== THE DATA ==

Lemma decimal_no_nul_slash n : 0 <= n -> Forall (fun c => is_digit c = true) (decimal n).
Proof. intros. by apply dec_go_digits. Qed.

Lemma strtoul_decimal n : 0 <= n <= ULONG_MAX -> strtoul (decimal n) = (n, []).
Proof.
  unfold ULONG_MAX. intros Hn. destruct (digits_dec 20 n []) as (k & Hk & E); [simpl; lia|lia|]. fold (decimal n) in E.
  pose proof (decimal_no_nul_slash n ltac:(lia)) as Hd. unfold strtoul.
  destruct (decimal n) as [|c s] eqn:Ed; [simpl in E; destruct k; [lia|done]|].
  apply Forall_cons_1 in Hd as [Hc _]. destruct (digit_plain c Hc) as (Hs & Hm & Hp & _).
  cbn [skip_space]. rewrite Hs. rewrite (byte_eqb_neq c "-"), (byte_eqb_neq c "+") by done.
  rewrite E. simpl digits. destruct k; [lia|]. rewrite Z.mul_1_l. unfold ULONG_MAX.
  destruct (Z.ltb_spec 18446744073709551615 n); [lia|]. unfold u64. rewrite Z.mod_small by lia. done.
Qed.

Lemma decimal_no_dot n : 0 <= n -> has_byte "." (decimal n) = false.
Proof.
  intros Hn. apply bool_decide_eq_false. intros Hin. pose proof (decimal_no_nul_slash n Hn) as Hd.
  rewrite Forall_forall in Hd. by specialize (Hd _ Hin).
Qed.

(** The C library's addresses have their sizes. *)
Class InetLaws `{Inet} : Prop := {
  inet_aton_size : forall s a, inet_aton s = Some a -> length a = 4%nat;
  inet_pton6_size : forall s a, inet_pton6 s = Some a -> length a = 16%nat;
}.

Section addr_match.
Context `{HL : InetLaws}.

Lemma match_v4 a b a4 b4 mask n : a <> [] -> b <> [] -> inet_aton a = Some a4 -> inet_aton b = Some b4 -> 0 <= n <= 32 ->
  v4_mask mask = Some (be32 (cidr_bits (Z.to_nat n))) -> network_addr_match a b mask = Some (same_prefix n a4 b4).
Proof.
  intros Ha Hb Ea Eb Hn Hm. pose proof (inet_aton_size _ _ Ea) as La. pose proof (inet_aton_size _ _ Eb) as Lb.
  unfold network_addr_match. destruct a as [|c a]; [done|]. destruct b as [|d b]; [done|].
  rewrite Ea, Eb, Hm. f_equal. rewrite !bytes_and_masked by done. apply masked_same. congruence.
Qed.

Lemma match_v6 a b a6 b6 mask n : a <> [] -> b <> [] -> inet_aton a = None \/ inet_aton b = None ->
  inet_pton6 a = Some a6 -> inet_pton6 b = Some b6 -> 0 <= n <= 128 ->
  v6_cidr mask = Some n -> network_addr_match a b mask = Some (same_prefix n a6 b6).
Proof.
  intros Ha Hb Hv4 Ea Eb Hn Hm. pose proof (inet_pton6_size _ _ Ea) as La. pose proof (inet_pton6_size _ _ Eb) as Lb.
  unfold network_addr_match. destruct a as [|c a]; [done|]. destruct b as [|d b]; [done|].
  assert (match_bytes a6 b6 0 n = Some (same_prefix n a6 b6)) as Hmb.
  { rewrite match_bytes_masked by (congruence || unfold blen; lia).
    rewrite Z.mul_0_l, Z.sub_0_r. f_equal. apply masked_same. congruence. }
  rewrite Ea, Eb, Hm. destruct Hv4 as [-> | ->]; [exact Hmb|]. by destruct (inet_aton _).
Qed.

Lemma match_defined a b mask : is_Some (network_addr_match a b mask).
Proof.
  unfold network_addr_match. destruct a as [|c a]; [by eexists|]. destruct b as [|d b]; [by eexists|].
  assert (is_Some match inet_pton6 (c :: a), inet_pton6 (d :: b) with
    | Some a6, Some b6 => match v6_cidr mask with None => Some false | Some cidr => match_bytes a6 b6 0 cidr end
    | _, _ => Some false end) as H6.
  { destruct (inet_pton6 (c :: a)) as [a6|] eqn:Ea; [|by eexists]. destruct (inet_pton6 (d :: b)) as [b6|] eqn:Eb; [|by eexists].
    pose proof (inet_pton6_size _ _ Ea) as La. pose proof (inet_pton6_size _ _ Eb) as Lb.
    destruct (v6_cidr mask) as [n|] eqn:En; [|by eexists]. assert (0 <= n <= 128) as Hn.
    { unfold v6_cidr in En. destruct mask as [m|]; [|injection En as <-; lia]. pose proof (strtoul_nonneg m).
      destruct (strtoul m) as [cidr rest]. destruct (Z.ltb_spec 128 cidr); [done|]. simpl in *.
      destruct (negb _); [done|]. injection En as <-. lia. }
    rewrite match_bytes_masked by (congruence || unfold blen; lia). by eexists. }
  destruct (inet_aton (c :: a)); [|exact H6]. destruct (inet_aton (d :: b)); [|exact H6].
  destruct (v4_mask mask); by eexists.
Qed.
End addr_match.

===

WHAT YOU ARE ASKED TO DO: Wherever the line holding "b6 0 cidr end" falls in the entries above, copy exactly from it through the line holding "destruct (v6_cidr mask)", inclusive, and add nothing.

REPLY TO THE TASK:
    | Some a6, Some b6 => match v6_cidr mask with None => Some false | Some cidr => match_bytes a6 b6 0 cidr end
    | _, _ => Some false end) as H6.
  { destruct (inet_pton6 (c :: a)) as [a6|] eqn:Ea; [|by eexists]. destruct (inet_pton6 (d :: b)) as [b6|] eqn:Eb; [|by eexists].
    pose proof (inet_pton6_size _ _ Ea) as La. pose proof (inet_pton6_size _ _ Eb) as Lb.
    destruct (v6_cidr mask) as [n|] eqn:En; [|by eexists]. assert (0 <= n <= 128) as Hn.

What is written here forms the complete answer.